Task requirements → Reproduce the complete set of records, exactly as they appear.

START Exercise material

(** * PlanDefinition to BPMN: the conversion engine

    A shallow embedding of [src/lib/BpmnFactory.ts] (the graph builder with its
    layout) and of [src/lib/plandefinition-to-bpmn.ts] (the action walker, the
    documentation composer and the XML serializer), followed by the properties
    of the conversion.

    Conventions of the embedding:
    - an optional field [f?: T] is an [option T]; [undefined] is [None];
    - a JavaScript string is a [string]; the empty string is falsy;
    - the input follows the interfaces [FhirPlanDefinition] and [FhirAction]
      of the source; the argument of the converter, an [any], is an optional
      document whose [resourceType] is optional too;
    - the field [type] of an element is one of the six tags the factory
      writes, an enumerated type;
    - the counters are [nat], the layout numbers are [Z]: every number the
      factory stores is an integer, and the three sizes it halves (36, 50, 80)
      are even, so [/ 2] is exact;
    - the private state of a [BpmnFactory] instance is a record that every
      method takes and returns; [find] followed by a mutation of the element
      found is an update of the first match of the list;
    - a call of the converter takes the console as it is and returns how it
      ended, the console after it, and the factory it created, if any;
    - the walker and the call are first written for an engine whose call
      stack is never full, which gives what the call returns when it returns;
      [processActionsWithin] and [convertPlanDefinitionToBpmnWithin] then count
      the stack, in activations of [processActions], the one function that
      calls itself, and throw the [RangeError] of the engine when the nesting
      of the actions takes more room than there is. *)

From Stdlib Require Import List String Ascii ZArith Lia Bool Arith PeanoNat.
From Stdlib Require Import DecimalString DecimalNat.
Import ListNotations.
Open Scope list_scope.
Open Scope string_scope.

END Exercise material

Response →
(** * PlanDefinition to BPMN: the conversion engine

    A shallow embedding of [src/lib/BpmnFactory.ts] (the graph builder with its
    layout) and of [src/lib/plandefinition-to-bpmn.ts] (the action walker, the
    documentation composer and the XML serializer), followed by the properties
    of the conversion.

    Conventions of the embedding:
    - an optional field [f?: T] is an [option T]; [undefined] is [None];
    - a JavaScript string is a [string]; the empty string is falsy;
    - the input follows the interfaces [FhirPlanDefinition] and [FhirAction]
      of the source; the argument of the converter, an [any], is an optional
      document whose [resourceType] is optional too;
    - the field [type] of an element is one of the six tags the factory
      writes, an enumerated type;
    - the counters are [nat], the layout numbers are [Z]: every number the
      factory stores is an integer, and the three sizes it halves (36, 50, 80)
      are even, so [/ 2] is exact;
    - the private state of a [BpmnFactory] instance is a record that every
      method takes and returns; [find] followed by a mutation of the element
      found is an update of the first match of the list;
    - a call of the converter takes the console as it is and returns how it
      ended, the console after it, and the factory it created, if any;
    - the walker and the call are first written for an engine whose call
      stack is never full, which gives what the call returns when it returns;
      [processActionsWithin] and [convertPlanDefinitionToBpmnWithin] then count
      the stack, in activations of [processActions], the one function that
      calls itself, and throw the [RangeError] of the engine when the nesting
      of the actions takes more room than there is. *)

From Stdlib Require Import List String Ascii ZArith Lia Bool Arith PeanoNat.
From Stdlib Require Import DecimalString DecimalNat.
Import ListNotations.
Open Scope list_scope.
Open Scope string_scope.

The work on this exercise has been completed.